UMKC research finds beta blockers increase risk of death in noncardiac surgery

Unless you have serious cardiac issues, you should question why you would need to be started on a beta blocker for upcoming major surgery, new University of Missouri-Kansas City School of Medicine research finds.

The controversial practice of administering pre-surgery beta blockers to patients having noncardiac surgery is associated with an increased risk of death in patients with no heart risk factors, according to a new report released in JAMA Surgery by Mark L. Friedell, M.D., Chairman of the Department of Surgery at the University of Missouri-Kansas City School of Medicine, Truman Medical Centers and Saint Luke’s Hospital of Kansas City.  But beta blockers are beneficial for patients with three to four cardiac risk factors, according to the report.  Pre-surgery beta blockers are commonly given to patients having cardiac surgery.
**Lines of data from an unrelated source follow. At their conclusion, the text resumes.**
(** * Trajectory analysis of the well-profile backend

    A shallow embedding of the [/trajectory/analyze] handler of
    [src/backend/main.py] (function [analyze_trajectory], lines 271-343) and
    the properties of its statistics and of its dogleg-severity loop.

    Numbers.  The handler computes with IEEE double precision values.  They
    are idealised here: a [float64] is either a real number or [NaN], the
    arithmetic is exact, and the inputs of a request are numbers (never NaN
    or an infinity).  NaN arises where numpy produces it on numbers:
    [np.arccos] outside [-1, 1], [np.sqrt] below 0, and the statistics of an
    empty Series. *)

From Stdlib Require Import String Reals Lra Lia List Permutation Sorted Bool.
Import ListNotations.
Open Scope R_scope.

(** ** Python values and exceptions *)

Inductive float64 : Type :=
| Val (x : R)
| NaN.

Definition lift1 (f : R -> R) (a : float64) : float64 :=
  match a with
  | Val x => Val (f x)
  | NaN => NaN
  end.

Definition lift2 (f : R -> R -> R) (a b : float64) : float64 :=
  match a, b with
  | Val x, Val y => Val (f x y)
  | _, _ => NaN
  end.

(** [a > b] on floats: every comparison with NaN is false. *)
Definition float_gt (a b : float64) : bool :=
  match a, b with
  | Val x, Val y => if Rgt_dec x y then true else false
  | _, _ => false
  end.

Inductive exception : Type :=
| KeyError
| IndexError.

Inductive result (A : Type) : Type :=
| Return (a : A)
| Raise (e : exception).

Arguments Return {A} a.
Arguments Raise {A} e.

Definition bind {A B : Type} (m : result A) (k : A -> result B) : result B :=
  match m with
  | Return a => k a
  | Raise e => Raise e
  end.

Notation "x <- m ;; k" := (bind m (fun x => k))
  (at level 61, m at next level, right associativity).

(** ** numpy *)

Module np.

Definition pi : R := PI.

Definition radians (x : R) : R := x * (PI / 180).

Definition degrees (x : R) : R := x * (180 / PI).

Definition sqrt (a : float64) : float64 :=
  match a with
  | Val x => if Rle_dec 0 x then Val (R_sqrt.sqrt x) else NaN
  | NaN => NaN
  end.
Beta blockers are medications that reduce blood pressure and work of the heart by blocking the effects of adrenaline. They are regularly prescribed to treat various cardiac diseases, high blood pressure, glaucoma and migraines. When you take beta blockers, the heart beats more slowly and with less force.

“This is very important: Anyone on a daily beta blocker for any reason should stay on the beta blocker before surgery; it should not be stopped,” Friedell said. “This is the consensus of the cardiology societies in the United States.”

But beta-blocker use in patients who are undergoing noncardiac surgery is controversial because of the increased risk of low blood pressure and stroke.

Because of the persistent controversy, Friedell and coauthors analyzed data from the Veterans Health Administration to examine the effect of pre-surgery beta blockers on patients having noncardiac surgery by measuring 30-day surgical mortality.

The analysis included 326,489 patients: 314,114 (96.2 percent) had noncardiac surgery and 12,375 (3.8 percent) had cardiac surgery. Overall, 141,185 patients (43.2 percent) received a beta blocker. Of the patients having cardiac surgery, 8,571 (69.3 percent) received a beta blocker and 132,614 (42.2 percent) of the patients having noncardiac surgery got one.

The results suggest that among patients with no cardiac risk factors having noncardiac surgery, those patients receiving beta blockers were significantly more likely to die than those not receiving beta blockers. The risk of death decreased for those patients with one to two risk factors but the reduction was not significant.  However, for patients having noncardiac surgery with three to four cardiac risk factors, those receiving beta blockers were significantly less likely to die than those not receiving beta blockers, the authors found. They did not observe similar results in patients having cardiac surgery.

“Most important, the use of beta blockers in patients with no cardiac risk factors appears to be associated with a higher risk of death, which has, to our knowledge, not been previously reported,” the study concludes.

In 2012, Friedell joined the UMKC School of Medicine as the Ralph R. Coffey Endowed Chair. He is renowned for his knowledge in vascular surgery, general surgery and surgical education.